Minha cabeça estremece com todo o esquecimento.
Eu procuro dizer como tudo é outra coisa.
Falo, penso.
Sonho sobre os tremendos ossos dos pés.
É sempre outra coisa, uma
só coisa coberta de nomes.
E a morte passa de boca em boca
com a leve saliva,
com o terror que há sempre
no fundo informulado de uma vida.
Sei que os campos imaginam as suas
próprias rosas.
As pessoas imaginam os seus próprios campos
de rosas. E às vezes estou na frente dos campos
como se morresse;
outras, como se agora somente
eu pudesse acordar.
Por vezes tudo se ilumina.
Por vezes canta e sangra.
Eu digo que ninguém se perdoa no tempo.
Que a loucura tem espinhos como uma garganta.
Eu digo: roda ao longe o outono,
e o que é o outono?
As pálpebras batem contra o grande dia masculino
do pensamento.
Deito coisas vivas e mortas no espírito da obra.
Minha vida extasia-se como uma câmara de tochas.

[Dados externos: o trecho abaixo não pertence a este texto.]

(* ===== verification/Types.v ===== *)
(** The vocabulary crate [oq-types]: fixed-point money ([fixed.rs]), sides and
    fills ([lib.rs]), clocks ([time.rs]) and identifiers ([ids.rs]).  The
    newtypes over [i64] and [u64] are transparent abbreviations for [Z]; their
    range is carried by the hypotheses [i64] and [u64]. *)

From S2P Require Import Prelude.

Abbreviation PriceTicks := Z (only parsing).
Abbreviation QtyLots := Z (only parsing).
Abbreviation Cash := Z (only parsing).
Abbreviation Ratio := Z (only parsing).
Abbreviation Nanos := Z (only parsing).
Abbreviation OrderId := Z (only parsing).
Abbreviation TradeId := Z (only parsing).
Abbreviation InstrumentId := Z (only parsing).

(** Parts per billion, and cash units per quote unit. *)
Definition RATIO_SCALE : Z := 1000000000.
Definition CASH_SCALE : Z := 100000000.

Module Cash.
Definition ZERO : Cash := 0.
Definition from_units (units : Z) : Cash := sat64 (units * CASH_SCALE).
Definition add (self other : Cash) : Cash := sat64 (self + other).
Definition sub (self other : Cash) : Cash := sat64 (self - other).
Definition neg (self : Cash) : Cash := sat64 (- self).

(** [self * ratio / RATIO_SCALE] in [i128], truncated toward zero, clamped. *)
Definition scaled (self : Cash) (ratio : Ratio) : Cash :=
  let v := Z.quot (self * ratio) RATIO_SCALE in
  if v >? I64_MAX then I64_MAX else if v <? I64_MIN then I64_MIN else v.
End Cash.

Module Ratio.
Definition ZERO : Ratio := 0.
Definition ONE : Ratio := RATIO_SCALE.
Definition from_ppm (ppm : Z) : Ratio := sat64 (ppm * 1000).
Definition from_percent (percent : Z) : Ratio := sat64 (percent * Z.quot RATIO_SCALE 100).
End Ratio.

Inductive Side := Buy | Sell.
Inductive Liquidity := Maker | Taker.
Inductive Offset := Open | Close.

(** What a fill paid, and who said so. *)
Inductive Fee := Reported (c : Cash) | Unreadable | Unsaid.

#[export] Instance Side_eq_dec : EqDecision Side.
Proof. solve_decision. Defined.
#[export] Instance Liquidity_eq_dec : EqDecision Liquidity.
Proof. solve_decision. Defined.
#[export] Instance Offset_eq_dec : EqDecision Offset.
Proof. solve_decision. Defined.

Definition opposite (s : Side) : Side := match s with Buy => Sell | Sell => Buy end.
Definition sign (s : Side) : Z := match s with Buy => 1 | Sell => -1 end.

Module QtyLots.
Definition ZERO : QtyLots := 0.
Definition abs (q : QtyLots) : QtyLots := i64_saturating_abs q.
Definition is_zero (q : QtyLots) : bool := q =? 0.
Definition add (self other : QtyLots) : QtyLots := sat64 (self + other).
Definition sub (self other : QtyLots) : QtyLots := sat64 (self - other).
(** The signed side of a position, [None] when flat. *)
Definition side (q : QtyLots) : option Side :=
  if q >? 0 then Some Buy else if q <? 0 then Some Sell else None.
End QtyLots.

(** * Clocks *)

Definition NANOS_PER_DAY : Z := 86400000000000.

Module Nanos.
Definition ZERO : Nanos := 0.
Definition from_millis (ms : Z) : Nanos := sat64 (ms * 1000000).
Definition from_secs (s : Z) : Nanos := sat64 (s * 1000000000).
Definition as_millis (n : Nanos) : Z := Z.quot n 1000000.
Definition as_secs (n : Nanos) : Z := Z.quot n 1000000000.
Definition since (self earlier : Nanos) : Z := sat64 (self - earlier).

(** Days since the epoch; the negative branch is written with bare
    operators, each of which can overflow. *)
Definition utc_day (n : Nanos) : run Z :=
  if 0 <=? n then mret (Z.quot n NANOS_PER_DAY)
  else
    m ← chk64 (- n);
    a ← chk64 (m + NANOS_PER_DAY);
    b ← chk64 (a - 1);
    chk64 (- Z.quot b NANOS_PER_DAY).
End Nanos.

Record Stamp := mkStamp { exch : Nanos; local : Nanos }.

#[export] Instance Stamp_eq_dec : EqDecision Stamp.
Proof. solve_decision. Defined.

Definition feed_latency (s : Stamp) : Z := Nanos.since (local s) (exch s).
Definition synthetic (ns : Z) : Stamp := {| exch := ns; local := ns |}.

(** * Executions *)

Record Fill := mkFill {
  f_stamp : Stamp;
  f_instrument : InstrumentId;
  f_order : OrderId;
  f_trade : TradeId;
  f_side : Side;
  f_offset : Offset;
  f_price : PriceTicks;
  f_qty : QtyLots;
  f_liquidity : Liquidity;
}.

#[export] Instance Fee_eq_dec : EqDecision Fee.
Proof. solve_decision. Defined.
#[export] Instance Fill_eq_dec : EqDecision Fill.
Proof. solve_decision. Defined.

(** Signed position change; a bare multiplication. *)
Definition position_delta (f : Fill) : run QtyLots := chk64 (f_qty f * sign (f_side f)).

(** * Identifier allocation *)

Record IdAllocator := mkIds { next_order : Z; next_trade : Z }.

Module Ids.
Definition new : IdAllocator := {| next_order := 0; next_trade := 0 |}.
Definition order (a : IdAllocator) : run (OrderId * IdAllocator) :=
  n ← chku64 (next_order a + 1);
  mret (n, {| next_order := n; next_trade := next_trade a |}).
Definition trade (a : IdAllocator) : run (TradeId * IdAllocator) :=
  n ← chku64 (next_trade a + 1);
  mret (n, {| next_order := next_order a; next_trade := n |}).
Definition watermark (a : IdAllocator) : Z * Z := (next_order a, next_trade a).
Definition restore (a : IdAllocator) (w : Z * Z) : IdAllocator :=
  {| next_order := w.1; next_trade := w.2 |}.
End Ids.

(** * Lemmas *)

Lemma scaled_eq c r : Cash.scaled c r = sat64 (Z.quot (c * r) RATIO_SCALE).
Proof.
  unfold Cash.scaled.
  destruct (Z.gtb_spec (Z.quot (c * r) RATIO_SCALE) I64_MAX); [mlia|].
  destruct (Z.ltb_spec (Z.quot (c * r) RATIO_SCALE) I64_MIN); mlia.
Qed.

Lemma scaled_range c r : i64 (Cash.scaled c r).
Proof. rewrite scaled_eq. apply sat64_range. Qed.

(** For a non-negative product truncation is the floor. *)
Lemma scaled_nonneg c r : 0 ≤ c * r → i64 (c * r / RATIO_SCALE) →
  Cash.scaled c r = c * r / RATIO_SCALE.
Proof.
  intros H ?. rewrite scaled_eq, Z.quot_div_nonneg by (unfold RATIO_SCALE in *; lia).
  by apply sat64_id.
Qed.

Lemma cash_add_range a b : i64 (Cash.add a b).
Proof. apply sat64_range. Qed.

Lemma cash_add_exact a b : i64 (a + b) → Cash.add a b = a + b.
Proof. apply sat64_id. Qed.

Lemma cash_neg_exact a : i64 a → a ≠ I64_MIN → Cash.neg a = - a.
Proof. unfold Cash.neg. mlia. Qed.

(** The UTC day is floor division wherever the additions fit, which leaves out
    only the first day of the [i64] range. *)
Lemma utc_day_floor n : i64 n → I64_MIN + NANOS_PER_DAY < n →
  Nanos.utc_day n = Ret (n / NANOS_PER_DAY).
Proof.
  unfold Nanos.utc_day, NANOS_PER_DAY. intros Hn Hlo.
  destruct (Z.leb_spec 0 n).
  - unfold mret, run_ret. f_equal. apply Z.quot_div_nonneg; lia.
  - unfold mbind, run_bind. do 3 (rewrite chk_ret by mlia; cbv iota).
    rewrite Z.quot_div_nonneg by lia.
    assert (- ((- n + 86400000000000 - 1) / 86400000000000) = n / 86400000000000) as ->.
    { pose proof (Z.div_mod n 86400000000000 ltac:(lia)).
      pose proof (Z.mod_pos_bound n 86400000000000 ltac:(lia)).
      pose proof (Z.div_mod (- n + 86400000000000 - 1) 86400000000000 ltac:(lia)).
      pose proof (Z.mod_pos_bound (- n + 86400000000000 - 1) 86400000000000 ltac:(lia)).
      lia. }
    apply chk_ret. pose proof (Z.div_mod n 86400000000000 ltac:(lia)).
    pose proof (Z.mod_pos_bound n 86400000000000 ltac:(lia)). mlia.
Qed.

Lemma ids_trade_returns a P :
  next_trade a + 1 ≤ U64_MAX → 0 ≤ next_trade a →
  P (next_trade a + 1, mkIds (next_order a) (next_trade a + 1)) → returns (Ids.trade a) P.
Proof.
  intros ? ? HP. unfold Ids.trade. apply returns_bind, returns_chk; [mlia|].
  by apply returns_ret.
Qed.

#[export] Hint Resolve scaled_range cash_add_range : machine.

- Era uma casa - como direi? - absoluta.
Eu jogo, eu juro.
Era uma casinfância.
Sei como era uma casa louca.
Eu metias as mãos na água: adormecia,
relembrava.
Os espelhos rachavam-se contra a nossa mocidade.
Apalpo agora o girar das brutais,
líricas rodas da vida.
Há no esquecimento, ou na lembrança
total das coisas,
uma rosa como uma alta cabeça,
um peixe como um movimento
rápido e severo.
Uma rosapeixe dentro da minha ideia
desvairada.
Há copos, garfos inebriados dentro de mim.
- Porque o amor das coisas no seu
tempo futuro
é terrivelmente profundo, é suave,
devastador.
As cadeiras ardiam nos lugares.
Minhas irmãs habitavam ao cimo do movimento
como seres pasmados.
Às vezes riam alto. Teciam-se
em seu escuro terrífico.
A menstruação sonhava podre dentro delas,
à boca da noite.
Cantava muito baixo.
Parecia fluir.
Rodear as mesas, as penumbras fulminadas.
Chovia nas noites terrestres.
Eu quero gritar paralém da loucura terrestre.
- Era húmido, destilado, inspirado.
Havia rigor. Oh, exemplo extremo.
Havia uma essência de oficina.
Uma matéria sensacional no segredo das fruteiras,
com as suas maçãs centrípetas
e as uvas pendidas sobre a maturidade.
Havia a magnólia quente de um gato.
Gato que entrava pelas mãos, ou magnólia
que saía da mão para o rosto
da mãe sombriamente pura.
Ah, mãe louca à volta, sentadamente
completa.
As mãos tocavam por cima do ardor
a carne como um pedaço extasiado.
Era uma casabsoluta - como
direi? - um
sentimento onde algumas pessoas morreriam.
Demência para sorrir elevadamente.
Ter amoras, folhas verdes, espinhos
com pequena treva por todos os cantos.
Nome no espírito como uma rosapeixe.
- Prefiro enlouquecer nos corredores arqueados
agora nas palavras.
Prefiro cantar nas varandas interiores.
Porque havia escadas e mulheres que paravam
minadas de inteligência.
O corpo sem rosáceas, a linguagem
para amar e ruminar.
O leite cantante.
Eu agora mergulho e ascendo como um copo.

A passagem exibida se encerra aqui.